I just started learning ez80 assembly, and I'm confused on how labels are read by the CPU.
Here I made an example program:

Code:

start:
    call one
    call two
    call three

one:
    ld a,$FF
    ld b,$FF

two:
    ld a,$FF
    ld b,$FF

three:
    ld a,$FF
    ld b,$FF

I compiled it with spasm-ng and opened in a hex editor and got this:
CD 0C 00 00 CD 10 00 00 CD 14 00 00 3E FF 06 FF 3E FF 06 FF 3E FF 06 FF
It starts with CD 0C 00 00, which is what I expected. The CD is for the

Code:
call one
line, and the 0C 00 00 points to 00000C, which is the code under the "one" label. What I'm confused on is how the CPU figures out what to execute here. Is it supposed to execute this:

Code:

inc c ;0C
nop  ;00
nop  ;00

or call the label:

Code:

ld a,$FF
ld b,$FF

Or something else entirely? I would expect that it calls the label, and executes the ld codes, but I have no clue how the CPU is supposed to differentiate label addresses from random opcodes.
What makes this more confusing is the fact that this code:

Code:

start:
    ld a,one

one:
    ld a,$FF

Compiles to: 3E 02 3E FF
I expected the 02 to be a 24 bit address, but it is just one byte here. Why is that?
Quote:
I would expect that it calls the label, and executes the ld codes, but I have no clue how the CPU is supposed to differentiate label addresses from random opcodes.
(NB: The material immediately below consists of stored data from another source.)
Lemma names_in_scope_no_panic plan ctx : context_total ctx -> names_in_scope plan ctx <> Panic.
Proof.
  intros Hc. unfold names_in_scope. induction (items_of _) as [|a l IH]; [done|]. cbn [all_in_scope].
  apply obind_no_panic; [unfold action_foreign; no_panic|]. intros [] _; done.
Qed.

Lemma policy_narrows_no_panic plan ctx : context_total ctx -> policy_narrows plan ctx <> Panic.
Proof.
  intros Hc. unfold policy_narrows. induction (items_of _) as [|a l IH]; [done|]. cbn [any_narrows]. no_panic.
Qed.

Lemma signed_kind_no_panic plan signers ctx kind :
  context_total ctx -> signed_kind_ok plan signers ctx kind <> Panic.
Proof. intros Hc. unfold signed_kind_ok. no_panic. Qed.

(** The specs of a bound plan are objects, so assigning a member is safe. *)
Lemma spec_of_object spec_texts specs action spec :
  Forall (spec_entry_ok spec_texts) specs -> spec_of specs action = Ok spec -> exists m, spec = VObject m.
Proof.
  intros Hs. unfold spec_of. intros Hx. inv_ok Hx. apply bget_In in Hx0. rewrite Forall_forall in Hs.
  destruct (Hs _ Hx0) as (_ & Hc & _). subst spec. unfold SPEC in Hc. cbn [check] in Hc.
  unfold spec_shape in Hc. simpl in Hc. destruct (as_object x.1) as [m|] eqn:Hm; [|done].
  exists m. by apply as_object_Some.
Qed.

Lemma spec_of_no_panic specs action : spec_of specs action <> Panic.
Proof. unfold spec_of. no_panic. Qed.

Lemma deploy_spec_no_panic ctx spec_texts specs c action :
  context_total ctx -> Forall (spec_entry_ok spec_texts) specs -> deploy_spec_ok ctx specs c action <> Panic.
Proof.
  intros Hc Hs. unfold deploy_spec_ok. apply obind_no_panic; [apply spec_of_no_panic|]. intros spec Hspec.
  destruct (spec_of_object _ _ _ _ Hs Hspec) as [m ->]. no_panic.
Qed.

Lemma scale_spec_no_panic ctx spec_texts specs action :
  context_total ctx -> Forall (spec_entry_ok spec_texts) specs -> scale_spec_ok ctx specs action <> Panic.
Proof.
  intros Hc Hs. unfold scale_spec_ok. apply obind_no_panic; [apply spec_of_no_panic|]. intros spec Hspec.
  destruct (spec_of_object _ _ _ _ Hs Hspec) as [m ->]. no_panic.
Qed.

Lemma check_rule_no_panic plan rule ctx now spec_texts specs :
  context_total ctx -> Forall (spec_entry_ok spec_texts) specs ->
  check_rule plan rule ctx now specs <> Panic.
Proof.
  intros Hc Hs. unfold check_rule. no_panic; apply for_each_Panic; intros action _.
  - unfold replicas_within. apply obind_no_panic; [apply spec_of_no_panic|]. intros spec _. no_panic.
  - unfold build_fresh. no_panic.
  - unfold commit_newer. no_panic.
  - by eapply deploy_spec_no_panic.
  - by eapply scale_spec_no_panic.
Qed.

(** Verification is total: on any bytes, spec texts and submitter it
    ends in a verdict or one of the error codes, never in a panic, if the
    store's reads do.  The assignments into a spec and the indexing of the
    envelope are always defined. *)
Theorem verify_no_panic text spec_texts submitter ctx :
  context_total ctx -> verify_signed_plan text spec_texts submitter ctx <> Panic.
Proof.
  intros Hc. unfold verify_signed_plan.
  apply obind_no_panic; [apply parse_envelope_no_panic|]. intros [plan signatures] _.
  apply obind_no_panic; [apply ok_or_Panic|]. intros specs Hspecs%ok_or_Ok.
  pose proof (bind_specs_entries _ _ _ Hspecs) as Hs.
  destruct (targets_server _ _); [|done]. destruct (authority_ok _ _ _); [|done].
  apply obind_no_panic; [apply ok_or_Panic|]. intros canonical _.
  apply obind_no_panic; [apply map_each_Panic; intros s _; apply verify_signature_no_panic|].
  intros signers _. apply obind_no_panic.
  { destruct (eq_str _ _); [|done]. apply obind_no_panic; [by apply verify_rule_no_panic|done]. }
  intros rule _. apply obind_no_panic; [apply check_time_no_panic|]. intros _ _.
  apply obind_no_panic; [apply (ct_admission_digest _ Hc)|]. intros admitted _.
  destruct (bool_decide _); [done|]. apply obind_no_panic; [apply (ct_seen _ Hc)|]. intros reserved _.
  apply obind_no_panic; [no_panic|]. intros again _. destruct (negb again); [|done].
  apply obind_no_panic; [|done]. unfold check_policy.
  apply obind_no_panic; [unfold check_base; no_panic|]. intros _ _.
  apply obind_no_panic.
  { unfold check_presence. apply obind_no_panic; [|intros fresh _; no_panic].
    destruct (existsb _ _); [done|]. by apply policy_narrows_no_panic. }
  intros _ _. apply obind_no_panic.
  { apply for_each_Panic. intros kind _. destruct rule; [unfold rule_kind_ok; no_panic|].
    by apply signed_kind_no_panic. }
  intros _ _. destruct rule; [by eapply check_rule_no_panic|].
  apply obind_no_panic; [by apply names_in_scope_no_panic|]. intros inside _. by destruct inside.
Qed.

(** ** Replay and duplicates *)

(** Duplicates: a plan is answered as already admitted only when its own
    digest is the stored digest for its id, after its signatures (or rule) and
    time window passed again. *)
Theorem deduped_sound text spec_texts submitter ctx plan_id digest :
  verify_signed_plan text spec_texts submitter ctx = Ok (Deduped plan_id digest) ->
  admission_digest ctx plan_id = Ok (Some digest) /\
  exists plan signatures canonical signers, parse_envelope text = Ok (plan, signatures) /\
    str_or_default plan.["id"] = plan_id /\ canonicalize plan = Some canonical /\
    digest = hex (prefixed_digest PLAN_PREFIX canonical) /\
    map_each (fun s => verify_signature s (prefixed_digest PLAN_PREFIX canonical) (ctx_trust ctx)) signatures
      = Ok signers /\
    check_time plan (ctx_now ctx) = Ok tt.
Proof.
  unfold verify_signed_plan. intros Hv. inv_ok Hv. destruct x as [plan signatures]. inv_ok Hv.
  destruct (bool_decide _) eqn:Hd in Hv; [|by inv_ok Hv].
  apply bool_decide_eq_true in Hd as ->. simplify_eq. destruct x3.
  split; [done|]. exists plan, signatures, x0, x1. by split_and!.
Qed.

(** ** Heads *)

Definition newline : ascii := "010"%char.
Definition no_newline (s : string) : bool := all_bytes (fun b => negb (Ascii.eqb b newline)) s.

Lemma lower_hex_no_newline s : all_bytes is_lower_hex_byte s = true -> no_newline s = true.
Proof.
  apply all_bytes_impl. intros b Hb. apply negb_true_iff.
  destruct (Ascii.eqb_spec b newline) as [->|]; [vm_compute in Hb; discriminate|done].
Qed.

Lemma cut_at_newline a b s t :
  no_newline a = true -> no_newline b = true ->
  a +:+ String newline s = b +:+ String newline t -> a = b /\ s = t.
Proof.
  revert b; induction a as [|x a IH]; intros [|y b]; unfold no_newline; cbn [all_bytes];
    rewrite ?str_app_nil_l, ?str_app_cons.
  - by intros _ _ [= ->].
  - intros _ Hy [= <- _]. done.
  - intros Hx _ [= -> _]. done.
  - intros [_ Ha]%andb_true_iff [_ Hb]%andb_true_iff [= -> He].
    by destruct (IH b Ha Hb He) as [-> ->].
Qed.

Lemma next_head_hex h d : all_bytes is_lower_hex_byte (next_head h d) = true.
Proof. apply hex_lower. Qed.

Lemma next_head_inj h h' d d' :
  no_newline h = true -> no_newline h' = true -> next_head h d = next_head h' d' ->
  (h = h' /\ d = d') \/ sha_collision.
Proof.
  intros Hn Hn' He. unfold next_head in He. apply hex_inj in He.
  set (a := STATE_PREFIX +:+ h +:+ String "010" "" +:+ d) in *.
  set (b := STATE_PREFIX +:+ h' +:+ String "010" "" +:+ d') in *.
  destruct (decide (a = b)) as [Hab|Hab]; [left|right; by exists a, b].
  unfold a, b in Hab. apply str_app_inv_len in Hab as [_ Hab]; [|done].
  rewrite !str_app_cons, !str_app_nil_l in Hab. by apply cut_at_newline in Hab.
Qed.
(* ===== verification/SchemaFacts.v ===== *)
(** * Theorems about the plan schema

    Plans are closed: an accepted plan has exactly the members the catalog
    names.  The secret-name pattern of build arguments is the regular
    expression it stands for, relative paths stay below their base, and the
    loop over pinned certificates has fuel enough. *)

From S2P Require Import Prelude RustStr BTree Json Jcs Crypto Text Calendar Schema Actions Samples.

(** ** Closed objects *)

Section closed.
Context {CR : Crypto}.

Lemma bget_keys {V} k (m : bmap V) v : bget k m = Some v -> k ∈ bkeys m.
Proof. intros Hg%bget_In. by apply (list_elem_of_fmap_2 fst) in Hg. Qed.

Lemma NoDup_keys_bget {V} (m : bmap V) k v : NoDup (bkeys m) -> (k, v) ∈ m -> bget k m = Some v.
Proof.
  induction m as [|[k' v'] m IH]; [by intros _ ?%not_elem_of_nil|]. cbn [bkeys fmap list_fmap fst bget].
  intros [Hk Hnd]%NoDup_cons [[= <- <-]|Hin]%elem_of_cons; [by rewrite String.eqb_refl|].
  destruct (String.eqb_spec k k') as [->|]; [|by apply IH].
  by apply (list_elem_of_fmap_2 fst) in Hin.
Qed.

(** A closed object has the declared keys, no others, and each member has
    its declared shape. *)
Lemma check_object_closed fields v :
  check (Object fields) v = true -> NoDup fields.*1 ->
  exists m, v = VObject m /\ bkeys m ≡ₚ fields.*1 /\
    (forall name shape, (name, shape) ∈ fields -> exists x, bget name m = Some x /\ check shape x = true) /\
    (forall name x, (name, x) ∈ m -> exists shape, (name, shape) ∈ fields /\ check shape x = true).
Proof.
  rewrite check_Object. unfold check_object. intros Hc Hnd.
  destruct (as_object v) as [m|] eqn:Hm; [|done]. apply as_object_Some in Hm as ->. bsplit.
  rewrite forallb_Forall, Forall_forall in *. rename H into Hlen, H0 into Hall.
  assert (forall name shape, (name, shape) ∈ fields -> exists x, bget name m = Some x /\ check shape x = true) as Hf.
  { intros name shape Hin. specialize (Hall _ Hin). simpl in Hall. by apply is_some_and_true in Hall. }
  assert (fields.*1 ≡ₚ bkeys m) as Hp.
  { apply Stdlib.Sorting.Permutation.NoDup_Permutation_bis.
    - by apply NoDup_ListNoDup.
    - unfold bkeys. rewrite !length_fmap. unfold blen, lenl in Hlen. lia.
    - intros k Hk%list_elem_of_In. apply list_elem_of_In.
      apply list_elem_of_fmap in Hk as ([name shape] & -> & Hin).
      destruct (Hf _ _ Hin) as (x & Hx & _). by eapply bget_keys. }
  exists m. split_and!; [done|by symmetry|done|]. intros name x Hin.
  assert (name ∈ fields.*1) as Hn by (rewrite Hp; by apply (list_elem_of_fmap_2 fst) in Hin).
  apply list_elem_of_fmap in Hn as ([name' shape] & -> & Hfield). exists shape. split; [done|].
  destruct (Hf _ _ Hfield) as (y & Hy & Hs). simpl in *.
  apply NoDup_keys_bget in Hin; [congruence|]. by rewrite <- Hp.
Qed.

Lemma bremove_split {V} name (m : bmap V) x k v :
  bget name m = Some x -> (k, v) ∈ m -> (k, v) ∈ bremove name m \/ (k = name /\ v = x).
Proof.
  induction m as [|[k' v'] m IH]; [done|]. cbn [bget bremove].
  destruct (String.eqb_spec name k') as [->|]; intros Hg [He|Hin]%elem_of_cons; simplify_eq; auto.
  - left. apply list_elem_of_here.
  - destruct (IH Hg Hin); [left; by apply list_elem_of_further|auto].
Qed.

Lemma bremove_subset {V} name (m : bmap V) e : e ∈ bremove name m -> e ∈ m.
Proof.
  induction m as [|[k' v'] m IH]; [done|]. cbn [bremove].
  destruct (String.eqb name k'); set_solver.
Qed.
(* ===== verification/DefinitionStore.v ===== *)
(** * Admitted definitions

    src/admissions/definitions.rs: what admitted actions say about services,
    cron jobs, backup policies and environments, read back from the stored
    signed envelopes, and the preconditions of the cron and backup kinds. *)

From S2P Require Import Prelude RustStr BTree PlanCode Json Jcs Calendar Crypto Schema Trust Verify Store.

Module Definitions.
Section definitions.
Context {JR : JsonReader}.

Record AdmittedAction := {
  plan_id : string;
  plan_digest_hex : string;
  action_index : Z;
  admission_seq : Z;
  admitted_at : string;
  operation_id : string;
  kind : string;
  params : Value;
  scope : SignedScope;
  outcome_text : string;
  finished_at : option string
}.

Definition succeeded (a : AdmittedAction) : bool := String.eqb (outcome_text a) "succeeded".
Definition void (a : AdmittedAction) : bool := negb (is_empty (outcome_text a)) && negb (succeeded a).

(** [admission_actions x JOIN admissions a ON a.plan_id = x.plan_id], ordered
    by [admission_seq DESC, action_index DESC]. *)
Definition joined (db : Db) (p : ActionRow -> bool) : list (ActionRow * AdmissionRow) :=
  order_desc (fun r => ad_admission_seq r.2) (order_desc (fun r => ac_action_index r.1)
    (x ← select p (t_actions db);
     a ← select (fun a => String.eqb (ad_plan_id a) (ac_plan_id x)) (t_admissions db);
     [(x, a)])).

(** [envelope["plan"]["actions"][index]]. *)
Definition envelope_action (envelope : Value) (index : Z) : Value :=
  idx_n envelope.["plan"].["actions"] (Z.to_nat index).

(** One row of the query, or [None] where the loop continues. *)
Definition admitted_action (row : ActionRow * AdmissionRow) : option AdmittedAction :=
  let '(x, a) := row in
  match parse_strict (ad_signed_plan_json a) MAX_SIGNED_PLAN_BYTES with
  | None => None
  | Some envelope =>
      if ac_action_index x <? 0 then None
      else
        let action := envelope_action envelope (ac_action_index x) in
        if negb (eq_str action.["kind"] (ac_kind x)) then None
        else Some {| plan_id := ad_plan_id a; plan_digest_hex := ad_plan_digest_hex a;
                     action_index := ac_action_index x; admission_seq := ad_admission_seq a;
                     admitted_at := ad_admitted_at a; operation_id := ad_operation_id a;
                     kind := ac_kind x; params := action.["params"];
                     scope := (ad_project_id a, ad_environment a, ad_environment_id a);
                     outcome_text := ac_outcome x; finished_at := ac_finished_at x |}
  end.

Definition admitted_actions (db : Db) (kinds : list string) : list AdmittedAction :=
  filter_map admitted_action (joined db (fun x => contains_str kinds (ac_kind x))).

Fixpoint current_and_pending (actions : list AdmittedAction) : list AdmittedAction :=
  match actions with
  | [] => []
  | action :: rest =>
      if void action then current_and_pending rest
      else if succeeded action then [action]
      else action :: current_and_pending rest
  end.

Definition service_scope (db : Db) (service_id : string) : option SignedScope :=
  let rows :=
    s ← select (fun s => String.eqb (sp_service_id s) service_id) (t_specs db);
    select (fun a => String.eqb (ad_plan_id a) (sp_admitted_plan_id s)) (t_admissions db) in
  option_map (fun a => (ad_project_id a, ad_environment a, ad_environment_id a))
    (order_desc ad_admission_seq rows !! 0%nat).

Definition cron_scope (db : Db) (cron_id : string) : option SignedScope :=
  option_map scope (find_first (fun action => eq_str (params action).["cron_id"] cron_id)
    (reverse (admitted_actions db ["cron.create"]))).

Definition backup_policies (db : Db) (resource_id : string) : list Value :=
  let history := List.filter (fun action => eq_str (params action).["resource_id"] resource_id)
    (admitted_actions db ["backup.policy.set"; "backup.policy.delete"]) in
  params <$> List.filter (fun action => String.eqb (kind action) "backup.policy.set")
    (current_and_pending history).

Definition in_environment (project_id environment : string) (action : AdmittedAction) : bool :=
  String.eqb (scope action).1.1 project_id && String.eqb (scope action).1.2 environment.

Definition environment_protected (db : Db) (project_id environment : string) : bool :=
  let history := List.filter (in_environment project_id environment)
    (admitted_actions db ["env.protection.set"]) in
  existsb (fun action => eq_bool (params action).["protected"] true) (current_and_pending history).

(** ** Cron jobs and destinations *)

Definition MAX_CRON_JOBS : Z := 256.

(** Not void, oldest first. *)
Definition effective (actions : list AdmittedAction) : list AdmittedAction :=
  List.filter (fun a => negb (void a)) (reverse actions).

Definition apply_cron (ids : gset string) (action : AdmittedAction) : gset string :=
  let id := str_or_default (params action).["cron_id"] in
  if String.eqb (kind action) "cron.create" then {[ id ]} ∪ ids else ids ∖ {[ id ]}.

Definition current_cron_ids (db : Db) : gset string :=
  fold_left apply_cron (effective (admitted_actions db ["cron.create"; "cron.delete"])) ∅.

Definition apply_policy (policies : bmap Value) (policy : AdmittedAction) : bmap Value :=
  let resource := str_or_default (params policy).["resource_id"] in
  if String.eqb (kind policy) "backup.policy.set"
  then binsert resource (params policy).["destination_ref"] policies
  else bremove resource policies.

Definition current_destinations (db : Db) : bmap Value :=
  fold_left apply_policy
    (effective (admitted_actions db ["backup.policy.set"; "backup.policy.delete"])) [].

Definition has_spec (db : Db) (id : Value) : bool := is_some (service_scope db (str_or_default id)).

Definition refuse_unless (c : bool) : plan_result unit :=
  if c then Ok tt else Err PlanCode.ExecPrecondition.

(** The loop's state: the current jobs and the jobs run by this plan. *)
Definition jobs_state : Type := gset string * gset string.

(** [actions.iter().take_while(..).any(..)]: [before] holds the earlier actions. *)
Definition deployed_before (before : list Value) (target : Value) : bool :=
  existsb (fun a => eq_str a.["kind"] "deploy" && value_eqb a.["params"].["service_id"] target) before.

Definition precondition (db : Db) (before : list Value) (st : jobs_state) (action : Value)
    : plan_result jobs_state :=
  let '(jobs, manual_jobs) := st in
  let params := action.["params"] in
  let cron_id := str_or_default params.["cron_id"] in
  let kind := str_or_default action.["kind"] in
  if String.eqb kind "cron.create" then
    let? _ := refuse_unless (has_spec db params.["service_id"] && negb (bool_decide (cron_id ∈ jobs))
                             && (Z.of_nat (size jobs) <? MAX_CRON_JOBS)) in
    Ok ({[ cron_id ]} ∪ jobs, manual_jobs)
  else if String.eqb kind "cron.update" then
    let? _ := refuse_unless (has_spec db params.["service_id"] && bool_decide (cron_id ∈ jobs)) in Ok st
  else if String.eqb kind "cron.delete" then
    let? _ := refuse_unless (bool_decide (cron_id ∈ jobs)) in Ok (jobs ∖ {[ cron_id ]}, manual_jobs)
  else if contains_str ["cron.pause"; "cron.resume"; "cron.run"] kind then
    let run := String.eqb kind "cron.run" in
    let? _ := refuse_unless (negb (run && bool_decide (cron_id ∈ manual_jobs))) in
    let? _ := refuse_unless (bool_decide (cron_id ∈ jobs)) in
    Ok (jobs, if run then {[ cron_id ]} ∪ manual_jobs else manual_jobs)
  else if String.eqb kind "restore" then
    let target := params.["resource_id"] in
    let source := default target (get params "source_resource_id") in
    let? _ := refuse_unless ((deployed_before before target || has_spec db target)
                             && has_spec db source) in Ok st
  else if contains_str ["backup.run"; "backup.verify"; "backup.delete"; "backup.policy.set";
                        "backup.policy.delete"] kind then
    let? _ := refuse_unless (has_spec db params.["resource_id"]) in Ok st
  else if String.eqb kind "backup.destination.delete" then
    let reference := params.["destination_ref"] in
    let? _ := refuse_unless (negb (existsb (fun used => value_eqb used reference)
                (bvalues (current_destinations db)))) in Ok st
  else Ok st.

Fixpoint preconditions (db : Db) (before : list Value) (st : jobs_state) (actions : list Value)
    : plan_result jobs_state :=
  match actions with
  | [] => Ok st
  | action :: rest =>
      let? st := precondition db before st action in preconditions db (before ++ [action]) st rest
  end.

Definition definition_preconditions (db : Db) (plan : Value) : plan_result unit :=
  let actions := items_of plan.["actions"] in
  let kinds := filter_map (fun a => as_str a.["kind"]) actions in
  let touches_cron := existsb (starts_with "cron.") kinds in
  let jobs := if touches_cron then current_cron_ids db else ∅ in
  let? _ := preconditions db [] (jobs, ∅) actions in Ok tt.

End definitions.
End Definitions.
When the CPU gets the CD opcode, it knows that this is a call to a label. So the next three bytes will be read as an address. The CPU "knows" where execution is running in the code by what's known as the PC, or Program Counter. So the read address will get loaded into the PC and execution will continue from there.
Labels don't actually "exist" in the machine code that the assembler produces. A label start: is just an instruction to the assembler to create a symbol called start containing the address of the next instruction after the label, which is just a number.

The call instruction takes a 24-bit immediate value as an argument. That means the processor will always treat the three bytes after the CD byte as a number, rather than as the next instruction.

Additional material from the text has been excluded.